Writing for The Fader, Vivian Medithi included "Made Sum Plans" among the tracks on Jump Out featuring some of OsamaSon's "catchiest choruses ever," alongside "I Got the Fye" and "Fool." In a separate interview with PAPER, OsamaSon confirmed a "drank" reference on the song, one of the few overt drug mentions on the album, which he said reflected a shift away from the more frequent references to drugs like Xanax found on his earlier release Osama Season.

==Reception==
Complex ranked "Made Sum Plans" 26th on its list of the 30 best rap songs of 2025, with Barlas describing it as functioning as "an oasis" amid the more chaotic material on Jump Out and calling it "an anthem by all measures."

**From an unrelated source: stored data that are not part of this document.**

(* ===== verification/LedgerMutex.v ===== *)
(** * LedgerMutex: mutual exclusion of resource leases

    [acquire_resource_lease] admits a new holder when no lease of the resource
    is in force, a test SQL makes on the texts of the timestamps.  While the
    clock never reads a whole second, at most one lease of a resource is in
    force at any time; a clock reading on the whole second breaks it, which the
    last theorem shows on a concrete execution. *)

From S2P Require Import Prelude Time Json LedgerState LedgerOperations LedgerEffects LedgerServices LedgerEvents.
From S2P Require Import LedgerLeases LedgerCheckpoints LedgerSafety.

#[local] Set Default Proof Using "Type".
#[local] Set Proof Using Clear Unused.

(** ** The order of texts *)

Lemma string_compare_trans a b c :
  String.compare a b = Lt → String.compare b c = Lt → String.compare a c = Lt.
Proof.
  revert b c. induction a as [|x a IH]; intros [|y b] [|z c]; cbn; try done.
  unfold Ascii.compare. destruct (N.compare_spec (N_of_ascii x) (N_of_ascii y)) as [E|E|E]; [|intros _|done].
  - rewrite E. intros H. destruct (N.compare_spec (N_of_ascii y) (N_of_ascii z)); [|done..]. by apply IH.
  - destruct (N.compare_spec (N_of_ascii y) (N_of_ascii z)) as [F|F|F]; [intros _|intros _|done];
      by rewrite (proj2 (N.compare_lt_iff _ _)) by lia.
Qed.

Lemma text_ltb_trans a b c : text_ltb a b = true → text_ltb b c = true → text_ltb a c = true.
Proof.
  unfold text_ltb, String.ltb. destruct (String.compare (time_text a) (time_text b)) eqn:E1; try done.
  destruct (String.compare (time_text b) (time_text c)) eqn:E2; try done. by rewrite (string_compare_trans _ _ _ E1 E2).
Qed.

(** A clock reading that is not on a whole second. *)
Definition sharp (t : Z) : Prop := valid_instant t ∧ t mod MICRO ≠ 0.

Lemma in_force_earlier t t' r : sharp t → sharp t' → t ≤ t' → in_force t' r = true → in_force t r = true.
Proof.
  unfold in_force. intros [Hv Hf] [Hv' Hf'] Hle H. b2p. destruct H as [Hr H]. split; [done|].
  destruct (decide (t = t')) as [->|Hne]; [done|]. eapply text_ltb_trans; [|done].
  rewrite text_ltb_rank by done. unfold text_rank. apply Z.eqb_neq in Hf, Hf'. rewrite Hf, Hf'. apply Z.ltb_lt. lia.
Qed.

(** ** The invariant *)

(** The reading of the clock during a call that looks at it for leases. *)
Definition lease_time (c : ledger_call) : option Z :=
  match c with
  | AcquireLease _ _ _ _ _ now | RenewLease _ _ _ _ now => Some now
  | _ => None
  end.

(** The clock never goes back, and is never read on a whole second; [t] is the
    reading before the calls and [final] the one after them. *)
Fixpoint clock_ok (t : Z) (cs : list ledger_call) (final : Z) : Prop :=
  match cs with
  | [] => sharp final ∧ t ≤ final
  | c :: cs' => match lease_time c with
                | Some now => sharp now ∧ t ≤ now ∧ clock_ok now cs' final
                | None => clock_ok t cs' final
                end
  end.

Definition same_resource (a b : lease_row) : Prop := ls_kind a = ls_kind b ∧ ls_ref a = ls_ref b.

(** At time [t] no resource has two leases in force. *)
Definition exclusive (t : Z) (ls : list lease_row) : Prop :=
  ∀ a b, a ∈ ls → b ∈ ls → same_resource a b → in_force t a = true → in_force t b = true → ls_id a = ls_id b.

Definition leases_ok (t : Z) (ls : list lease_row) : Prop := NoDup (map ls_id ls) ∧ exclusive t ls.

Lemma leases_ok_later t t' ls : sharp t → sharp t' → t ≤ t' → leases_ok t ls → leases_ok t' ls.
Proof. intros ? ? ? [Hid H]. split; [done|]. intros a b ? ? ? Fa Fb. apply H; eauto using in_force_earlier. Qed.

(** An update that neither renames a lease nor brings one into force. *)
Lemma leases_ok_update t p f ls :
  (∀ r, ls_id (f r) = ls_id r ∧ ls_kind (f r) = ls_kind r ∧ ls_ref (f r) = ls_ref r) →
  (∀ r, p r = true → in_force t (f r) = true → in_force t r = true) →
  leases_ok t ls → leases_ok t (map (λ r, if p r then f r else r) ls).
Proof.
  intros Hf Hforce [Hid H]. split; [rewrite map_key_update; [done|apply Hf]|].
  intros a b (a0 & Ha & ->)%elem_of_update (b0 & Hb & ->)%elem_of_update [S1 S2] Fa Fb.
  assert (ls_id a0 = ls_id b0).
  { apply H; try done.
    - split; destruct (p a0), (p b0); destruct (Hf a0) as (? & ? & ?), (Hf b0) as (? & ? & ?); congruence.
    - destruct (p a0) eqn:E; eauto.
    - destruct (p b0) eqn:E; eauto. }
  destruct (p a0), (p b0); destruct (Hf a0) as (? & ? & ?), (Hf b0) as (? & ? & ?); congruence.
Qed.

Section with_parameters.
Context (sha256 : string → string).
Context (validate_json : string → option RuntimeEvent).
Context (model_dump : RuntimeEvent → list (string * json)).
Context (heartbeat_coalesce : Z).
Abbreviation step := (ledger_step sha256 validate_json model_dump heartbeat_coalesce).
Abbreviation run := (ledger_run sha256 validate_json model_dump heartbeat_coalesce).

Lemma acquire_leases_ok i k r h u now l a l' :
  acquire_resource_lease i k r h u now l = (Ret a, l') → leases_ok now (l_leases l) → leases_ok now (l_leases l').
Proof.
  unfold acquire_resource_lease, insert_lease. intros H Hok. run_inv; [done|]. tables. destruct Hok as [Hid Hex].
  apply max_by_none in Heqo. destruct Hrun1 as [_ Hnew].
  assert (∀ x, x ∈ l_leases l → ls_kind x = k → ls_ref x = r → in_force now x = false) as Hnone.
  { intros x Hx Hk Hr. apply not_true_is_false. intros Hf. apply (not_elem_of_nil x). rewrite <-Heqo.
    rewrite !filter_elem. unfold of_resource. b2p. auto. }
  split.
  - apply NoDup_map_snoc; [done|]. intros x Hx E. specialize (Hnew x Hx). cbn in Hnew. b2p. naive_solver.
  - intros x y [Hx| ->%list_elem_of_singleton]%elem_of_app [Hy| ->%list_elem_of_singleton]%elem_of_app [S1 S2] Fx Fy;
      cbn in *; [by apply Hex|..|done].
    + by rewrite Hnone in Fx.
    + by rewrite Hnone in Fy.
Qed.

Lemma renew_leases_ok i h e u now l a l' :
  renew_resource_lease i h e u now l = (Ret a, l') → leases_ok now (l_leases l) → leases_ok now (l_leases l').
Proof.
  unfold renew_resource_lease. intros H Hok. run_inv. tables. apply leases_ok_update; [done| |done].
  intros r Hp _. b2p. naive_solver.
Qed.

Definition touches_leases (c : ledger_call) : bool :=
  match c with
  | AcquireLease _ _ _ _ _ _ | RenewLease _ _ _ _ _ | ReleaseLease _ _ _ _ | ReleaseLeaseExact _ _ _ _
  | ProjectFailure _ _ _ _ _ _ _ _ => true
  | _ => false
  end.

Lemma keeps_leases c : touches_leases c = false → keeps l_leases (step c).
Proof.
  destruct c; intros H; try discriminate H; clear H; unfold_call; frame. apply keeps_except_integrity; frame.
Qed.

Lemma release_leases_ok t now (p : lease_row → bool) ls : leases_ok t ls → leases_ok t (map (λ r, if p r then ls_set_released now r else r) ls).
Proof. apply leases_ok_update; [done|]. intros r _ H. unfold in_force in H. b2p. by destruct H. Qed.

Lemma step_leases_ok c t l l' :
  step c l = (Ret tt, l') → leases_ok (default t (lease_time c)) (l_leases l) →
  leases_ok (default t (lease_time c)) (l_leases l').
Proof.
  intros H Hok. destruct (touches_leases c) eqn:E.
  - destruct c; try discriminate E; cbn [ledger_step lease_time default] in *.
    + unfold project_master_terminal_failure, log_operation in H. run_inv; tables; auto using release_leases_ok.
    + apply discard_inv in H as [? H]. by eapply acquire_leases_ok.
    + by eapply renew_leases_ok.
    + unfold release_resource_lease in H. run_inv. tables. by apply release_leases_ok.
    + unfold release_resource_lease_exact in H. run_inv; tables; [by apply release_leases_ok|done].
  - by rewrite (keeps_inv _ _ _ _ _ (keeps_leases c E) H).
Qed.

Lemma run_leases_ok cs t l final :
  sharp t → clock_ok t cs final → leases_ok t (l_leases l) → leases_ok final (l_leases (run cs l)).
Proof.
  revert t l. induction cs as [|c cs IH]; intros t l Ht Hclock Hok.
  - destruct Hclock as [Hf Hle]. by apply (leases_ok_later t).
  - cbn [clock_ok] in Hclock.
    assert (∃ t', default t (lease_time c) = t' ∧ sharp t' ∧ t ≤ t' ∧ clock_ok t' cs final) as (t' & Et & Ht' & Hle & Hc').
    { destruct (lease_time c); cbn; naive_solver lia. }
    apply (leases_ok_later t t') in Hok; [|done..]. change (run (c :: cs) l) with (run cs (step c l).2).
    apply (IH t'); [done|done|]. subst t'.
    destruct (step_cases sha256 validate_json model_dump heartbeat_coalesce c l) as [E| ->]; [|done].
    by apply (step_leases_ok _ _ _ _ E).
Qed.

(** C38: mutual exclusion of resource leases.  If the clock never goes back and is
    never read exactly on a whole second, then after any calls at most one
    lease of any resource is in force. *)
Theorem resource_lease_mutual_exclusion cs t final kind ref :
  sharp t → clock_ok t cs final →
  (length (List.filter (λ r, of_resource kind ref r && in_force final r) (l_leases (run cs empty_ledger))) ≤ 1)%nat.
Proof.
  intros Ht Hc. assert (leases_ok final (l_leases (run cs empty_ledger))) as [Hid Hex].
  { apply (run_leases_ok cs t); [done|done|]. split; [constructor|]. by intros a b ?%not_elem_of_nil. }
  apply (NoDup_map_filter ls_id (λ r, of_resource kind ref r && in_force final r)) in Hid.
  destruct (List.filter _ _) as [|a [|b rest]] eqn:E; [cbn; lia..|exfalso].
  assert (∀ r, r ∈ a :: b :: rest → r ∈ l_leases (run cs empty_ledger) ∧ of_resource kind ref r && in_force final r = true) as Hin
    by (intros r; by rewrite <-E, filter_elem).
  destruct (Hin a ltac:(set_solver)) as [Ha Pa], (Hin b ltac:(set_solver)) as [Hb Pb].
  unfold of_resource in *. b2p. cbn in Hid. apply list.NoDup_cons in Hid as [[Hne _]%not_elem_of_cons _]. apply Hne.
  apply Hex; [done|done| |naive_solver..]. unfold same_resource. intuition congruence.
Qed.

End with_parameters.

(** ** Witnesses and the counterexample *)

(** Two holders ask for one resource half a second apart, the first lease lasting
    a second. *)
Definition contended : list ledger_call :=
  [AcquireLease "lease-a" "kaggle" "kernel" "holder-a" (utc 11250000) 10250000;
   AcquireLease "lease-b" "kaggle" "kernel" "holder-b" (utc 12750000) 10750000].

Lemma resource_lease_mutual_exclusion_witness :
  (length (List.filter (λ r, of_resource "kaggle" "kernel" r && in_force 10800000 r)
    (l_leases (ledger_run Scenario.plain Scenario.decode_event Scenario.dump_event 0 contended empty_ledger))) ≤ 1)%nat.
Proof.
  apply (resource_lease_mutual_exclusion Scenario.plain Scenario.decode_event Scenario.dump_event 0 contended 10250000 10800000 "kaggle" "kernel");
    cbn; unfold sharp, valid_instant, MICRO, DAY; repeat split; done || lia.
Defined.

(** The same two requests, the second one read on the whole second. *)
Definition overlapping : list ledger_call :=
  [AcquireLease "lease-a" "kaggle" "kernel" "holder-a" (utc 11500000) 10250000;
   AcquireLease "lease-b" "kaggle" "kernel" "holder-b" (utc 12750000) 11000000].

(** The exclusion fails for a clock reading on a whole second.  Both leases of
    this execution are granted, and a quarter of a second later both are in
    force and neither has reached its deadline: the text of 11 s sorts after the
    text of 11.5 s, so the second call did not see the first lease. *)
Theorem whole_second_breaks_lease_exclusion :
  let l := ledger_run Scenario.plain Scenario.decode_event Scenario.dump_event 0 overlapping empty_ledger in
  List.filter (λ r, of_resource "kaggle" "kernel" r && in_force 11250000 r) (l_leases l) =
    [mk_lease "lease-a" "kaggle" "kernel" "holder-a" 1 10250000 11500000 None;
     mk_lease "lease-b" "kaggle" "kernel" "holder-b" 2 11000000 12750000 None].
Proof. vm_compute. reflexivity. Qed.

Verge Magazine ranked the song second on its list of the top 10 OsamaSon songs, describing it as a breakout track and "unmistakable fan favorite" from the Jump Out era, an album the outlet noted peaked at number 151 on the Billboard 200. The magazine attributed much of the song's popularity to its melodic hook and polished production, which it said contrasted with yet complemented OsamaSon's chaotic persona, calling it a track that could serve as "a bridge for listeners who enjoy trap and mainstream rap" to engage with OsamaSon's music.

The song was also mentioned in coverage of OsamaSon's first headlining tour of Australia, announced for October 2026, as one of the tracks for which the rapper is known.